WHAT YOU NEED TO DO:
Begin the reply with the line containing "destruct (Htidy w1)" and end it with the final line of the listing, reproducing every line between exactly and adding nothing.

===== THE DATA

(** X19: no failure of a public operation carries the provider's response:
    what [getAvailableDomain], [getAuthToken], [getEmails],
    [getEmailContent], [deleteEmail] and [deleteAccount] throw is a plain
    error whose message starts with the operation's own prefix, so a caller
    cannot read a status code from it. *)
Theorem failures_are_plain (this : service) (messageId address password : string)
    (id token : json) (w w' : world) (e : error) :
  (getAvailableDomain this w = (Throw e, w') →
   response e = None
   ∧ ∃ m, message e = "Unable to retrieve available email domains: " +:+ m)
  ∧ (getAuthToken this address password w = (Throw e, w') →
     response e = None ∧ ∃ m, message e = "Authentication failed: " +:+ m)
  ∧ (getEmails address password w = (Throw e, w') →
     response e = None ∧ ∃ m, message e = "Failed to fetch emails: " +:+ m)
  ∧ (getEmailContent messageId address password w = (Throw e, w') →
     response e = None ∧ ∃ m, message e = "Failed to fetch email content: " +:+ m)
  ∧ (deleteEmail this id token w = (Throw e, w') →
     response e = None ∧ ∃ m, message e = "Failed to delete email: " +:+ m)
  ∧ (deleteAccount this id token w = (Throw e, w') →
     response e = None ∧ ∃ m, message e = "Failed to delete account: " +:+ m).
Proof.
  assert (Hcatch : ∀ (c : M json) (prefix : string) (tidy : M unit),
            (∀ w0, ∃ w1, tidy w0 = (Return tt, w1)) →
            try_catch c (fun error => tidy then* throw (new_Error (prefix +:+ message error))) w
            = (Throw e, w') →
            response e = None ∧ ∃ m, message e = prefix +:+ m).
  { intros c prefix tidy Htidy. unfold try_catch, bind, throw.
    destruct (c w) as [[v|e0] w1]; [by intros [=]|].
    destruct (Htidy w1) as [w2 ->]. intros [= <- _]. eauto. }
  assert (Hplain : ∀ (c : M json) (prefix : string),
            try_catch c (fun error => throw (new_Error (prefix +:+ message error))) w
            = (Throw e, w') →
            response e = None ∧ ∃ m, message e = prefix +:+ m).
  { intros c prefix. unfold try_catch, throw.
    destruct (c w) as [[v|e0] w1]; [by intros [=]|]. intros [= <- _]. eauto. }
  split; [apply Hplain|]. split; [apply Hplain|].
  split; [apply Hcatch; intros w0; by eexists|].
  split; [apply Hcatch; intros w0; by eexists|].
  split; apply Hplain.
Qed.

==========

RESPONSE AREA:
    destruct (Htidy w1) as [w2 ->]. intros [= <- _]. eauto. }
  assert (Hplain : ∀ (c : M json) (prefix : string),
            try_catch c (fun error => throw (new_Error (prefix +:+ message error))) w
            = (Throw e, w') →
            response e = None ∧ ∃ m, message e = prefix +:+ m).
  { intros c prefix. unfold try_catch, throw.
    destruct (c w) as [[v|e0] w1]; [by intros [=]|]. intros [= <- _]. eauto. }
  split; [apply Hplain|]. split; [apply Hplain|].
  split; [apply Hcatch; intros w0; by eexists|].
  split; [apply Hcatch; intros w0; by eexists|].
  split; apply Hplain.
Qed.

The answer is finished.